SGOMINATA LA BANDA DEL
PANETTONE
CALVI RISORTA
Vito Taffuri
Brillante operazione del Comando Stazione Carabinieri di Calvi
Risorta; sgominati e denunciati a piede libero per simulazione di furto e ricettazione:
sono le accuse contro un autotrasportatore napoletano, Riccardo Rodolfo di 27
anni, che avrebbe inscenato con un complice, Nunziata Francesco di 40 anni di Ottaviano nonché proprietario di un supermercato.
Il piano era stato studiato nei minimi particolari e avrebbe fruttato ai due un bel gruzzolo di circa 10 mila
euro.
Il ventisettenne, dopo aver caricato quattromila prodotti natalizi
panettoni "Melegatti" nel Napoletano, il
suo autoarticolato Scania con il quale doveva
consegnare la merce presso diversi centri commerciali di Teano, Sessa Aurunca ed altri paesi vicini, all'altezza dell’A1 casello
di Capua all'uscita sarebbe stato affiancato, secondo
il suo racconto, da due persone che, riuscite a salire a bordo, lo hanno prima
immobilizzato e poi rilasciato dopo sette chilometri nei pressi dell'aria di
servizio Ewa in località Demanio di Calvi
Risorta sita lungo la SS Appia, sulla tratta Capua-Formia allontanandosi con il mezzo.
Proprio a Calvi, Riccardo Rodolfo ha
denunciato il furto al Comando Stazione Carabinieri, retto dal M/llo Capo Raffaele Martucci.
I militari hanno subito comunicato l'accaduto alla centrale
operativa che a sua volta ha informato le pattuglie del Comando Compagnia
Carabinieri di Capua della
sezione radio mobile capeggiata dal Capitano Ignagni,
tempestivamente in perlustrazione lungo il tratto incriminato.
Ma solo grazie al fiuto di eccellente
investigatore come Martucci, ha permesso che i
militari di Calvi Risorta sgominassero la banda del panettone, e soprattutto
smascherando una vera e propria simulazione di furto e ricettazione.

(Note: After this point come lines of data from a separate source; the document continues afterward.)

(** A new direct block, or the indirect block of the file. *)
Lemma alloc_addr m D G Lc i d k : files m D G Lc -> D !! i = Some d -> 0 <= k <= 12 -> Lc !! (i, akey k) = None -> freeblock m < FSSIZE ->
  files (set_freeblock (freeblock m + 1) m) (<[i := set_d_addrs (<[Z.to_nat k := freeblock m]> (d_addrs d)) d]> D) G (<[(i, akey k) := freeblock m]> Lc).
Proof.
  intros H Hd Hk Hn Hf. pose proof (fl_fb _ _ _ _ H) as Hfb. pose proof (lookup_lt_Some _ _ _ Hd) as Hil.
  assert (forall p b, Lc !! p = Some b -> b <> freeblock m) as Hnew by (intros p b Hp; apply (fl_rng _ _ _ _ H) in Hp; lia).
  assert (forall j k', is_Some (Lc !! (j, k')) -> (i, akey k) <> (j, k')) as Hne by (intros j k' [b Hb] [= <- <-]; congruence). split.
  - intros j d'. rewrite list_lookup_insert_Some. intros [(-> & <- & _)|[_ Hj]]; [cbn; rewrite length_insert|]; by eapply fl_addrs.
  - intros j d' k'. rewrite list_lookup_insert_Some. intros [(<- & <- & _)|[Hj Hj']] Hk'.
    + cbn. destruct (Z.eq_dec k' k) as [->|Hkk].
      * rewrite lookup_insert_eq, list_lookup_insert_eq; [done|]. rewrite (fl_addrs _ _ _ _ H _ _ Hd). lia.
      * rewrite list_lookup_insert_ne by lia. rewrite lookup_insert_ne; [by apply (fl_dir _ _ _ _ H)|].
        intros [=]. unfold akey in *. destruct (Z.eqb_spec k 12), (Z.eqb_spec k' 12); lia.
    + rewrite lookup_insert_ne by (intros [=]; done). by apply (fl_dir _ _ _ _ H).
  - intros j b k' w. rewrite lookup_insert_Some. intros [[[= <- Hk12] <-]|[_ Hj]] Hk'.
    + change (at_sec (set_freeblock _ m)) with (at_sec m). rewrite (fl_zero _ _ _ _ H) by lia.
      assert (Lc !! (i, k') = None) as Hnone.
      { apply eq_None_not_Some. intros [b Hb]. destruct (fl_need _ _ _ _ H _ _ _ Hb) as [b' Hb']; [lia|]. rewrite <- Hk12 in Hb'. congruence. }
      rewrite lookup_insert_ne, Hnone by (intros [=]; unfold akey in *; destruct (k =? 12); lia). apply zero_entry.
      change MAXFILE with 140 in Hk'. lia.
    + change (at_sec (set_freeblock _ m)) with (at_sec m). rewrite lookup_insert_ne; [by apply (fl_ind _ _ _ _ H)|].
      intros [= <- Hkk]. unfold akey in Hkk. destruct (Z.eqb_spec k 12); lia.
  - intros j k' b. rewrite lookup_insert_Some. intros [[[= <- <-] _]|[_ Hj]] Hk'; [unfold akey in Hk'; destruct (Z.eqb_spec k 12); lia|].
    destruct (fl_need _ _ _ _ H _ _ _ Hj Hk') as [b' Hb']. rewrite lookup_insert_ne; [by eexists|]. apply Hne. by eexists.
  - intros j k' b. rewrite length_insert, lookup_insert_Some. intros [[[= <- <-] _]|[_ Hj]]; [|by eapply fl_key].
    split; [done|]. unfold akey, MAXFILE, NDIRECT, NINDIRECT. change (BSIZE / 4) with 128. destruct (Z.eqb_spec k 12); lia.
  - intros p b. rewrite lookup_insert_Some. cbn. intros [[_ <-]|[_ Hp]]; [lia|]. apply (fl_rng _ _ _ _ H) in Hp. lia.
  - intros p q b. rewrite !lookup_insert_Some. intros [[<- <-]|[Hp1 Hp2]] [[<- Hq]|[Hq1 Hq2]]; try done.
    + by apply Hnew in Hq2.
    + rewrite <- Hq in Hp2. by apply Hnew in Hp2.
    + by eapply fl_inj.
  - intros j c pos Hj Hpos. destruct (fl_byte _ _ _ _ H j c pos Hj Hpos) as (b & Hb & Hc). exists b. split; [|done].
    rewrite lookup_insert_ne; [done|]. apply Hne. by eexists.
  - intros b Hb. apply (fl_zero _ _ _ _ H). cbn in Hb. lia.
  - cbn. lia.
  - intros j c k' b o Hj. change (at_sec (set_freeblock _ m)) with (at_sec m). rewrite lookup_insert_Some. intros [[_ <-]|[_ Hb]] Hk' Ho Hlen; [|by eapply fl_tail].
    rewrite (fl_zero _ _ _ _ H) by lia. by apply zero_byte.
Qed.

Subito dopo la scoperta della simulazione del furto, il Comandante dei Carabinieri di Calvi Risorta il M/llo
Capo Raffaele Martucci, si recava ad Ottaviano per
una perquisizione dove il suo fiuto gli dava ancora una volta ragione,
recuperando tutti i quattromila panettoni e denunciando gli artefici di un
furto singolare.
Adesso Martucci fa sul serio ed ha tirato
fuori i suoi artigli che sicuramente nei prossimi giorni potranno servire anche
per mettere fine ai diversi furti nelle abitazioni calene
che negli ultimi tempi stanno terrorizzando la città.